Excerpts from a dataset
(** * Air-quality dashboard: station selection and reading aggregation

    A shallow embedding of [src/components/AirQualityIndex.jsx].

    JavaScript numbers are modelled by exact arithmetic: rationals [Q] in the
    aggregation step (only [+], [/] and [Math.round] occur there) and real
    numbers [R] in the distance calculator (which needs [Math.sin],
    [Math.cos], [Math.sqrt] and [Math.atan2]).  Rounding error, [NaN] and
    the infinities are outside that model.

    The aggregation step is given a second time over IEEE 754 doubles
    ([Binary64], [Aggregator64]), with the rounding of every sum and
    quotient, overflow and [NaN]: the statements about the averages as the
    code computes them are made there. *)

From Stdlib Require Import Ascii String List ZArith QArith Qround Qabs SpecFloat.
From Stdlib Require Import Reals Lqa Lra Lia Bool Permutation Sorted.
Import ListNotations.

Set Implicit Arguments.

(** ** Exceptions and promises *)

(** What a JavaScript computation can throw here: a [TypeError] from a
    property access on [undefined], or the error axios rejects with, of which
    the code only reads [err.response?.data?.message]. *)
Inductive exn : Type :=
| TypeError
| AxiosError (message : option string).

(** A computation that returns or throws; for an [async] function, a promise
    that resolves or rejects. *)
Inductive result (A : Type) : Type :=
| Ok (a : A)
| Throw (e : exn).
Arguments Ok {A} a.
Arguments Throw {A} e.

Definition bind {A B} (m : result A) (k : A -> result B) : result B :=
  match m with
  | Ok a => k a
  | Throw e => Throw e
  end.

Notation "x <- m ;; k" := (bind m (fun x => k))
  (at level 61, m at next level, right associativity).

(** The body of a JSON response where the code expects an array:
    [Falsy] is [null], [undefined] or the empty string; [NotArray] is any
    other value that is not an array (an object, or the text of a body that
    did not parse), on which [.length === 0] is false and [.map] is not a
    function. *)
Inductive payload (A : Type) : Type :=
| Falsy
| Items (items : list A)
| NotArray.
Arguments Falsy {A}.
Arguments Items {A} items.
Arguments NotArray {A}.

(** ** Distance calculator *)

Module Distance.

Local Open Scope R_scope.

(** [Math.atan2(y, x)]: the angle of the point [(x, y)], in (-PI, PI]. *)
Definition Math_atan2 (y x : R) : R :=
  match total_order_T x 0 with
  | inleft (left _) =>
      if Rle_dec 0 y then atan (y / x) + PI else atan (y / x) - PI
  | inleft (right _) =>
      match total_order_T y 0 with
      | inleft (left _) => - (PI / 2)
      | inleft (right _) => 0
      | inright _ => PI / 2
      end
  | inright _ => atan (y / x)
  end.

(** [Math.sqrt] is [sqrt]; on a negative argument JavaScript gives [NaN]
    where [sqrt] gives [0]. *)
Definition calculateDistance (lat1 lon1 lat2 lon2 : R) : R :=
  let R_earth := 6371 in
  let dLat := (lat2 - lat1) * PI / 180 in
  let dLon := (lon2 - lon1) * PI / 180 in
  let a :=
    sin (dLat / 2) * sin (dLat / 2) +
    cos (lat1 * PI / 180) * cos (lat2 * PI / 180) *
    sin (dLon / 2) * sin (dLon / 2) in
  let c := 2 * Math_atan2 (sqrt a) (sqrt (1 - a)) in
  R_earth * c.

End Distance.

(** ** Geocoder *)

Module Geocoder.

Record LatLng := { lat : R; lng : R }.

(** An entry of the select box.  [value = None] is [value: null];
    [isDisabled = false] also stands for an entry without that property. *)
Record SelectOption := {
  label : string;
  value : option LatLng;
  isDisabled : bool
}.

→ **Exercise instructions**
In the entries above, please find the line with "let R_earth := 6371 in" and the line with "let c := 2 *", then write out exactly those two lines and every line between them, and nothing more.

→ **Result**
  let R_earth := 6371 in
  let dLat := (lat2 - lat1) * PI / 180 in
  let dLon := (lon2 - lon1) * PI / 180 in
  let a :=
    sin (dLat / 2) * sin (dLat / 2) +
    cos (lat1 * PI / 180) * cos (lat2 * PI / 180) *
    sin (dLon / 2) * sin (dLon / 2) in
  let c := 2 * Math_atan2 (sqrt a) (sqrt (1 - a)) in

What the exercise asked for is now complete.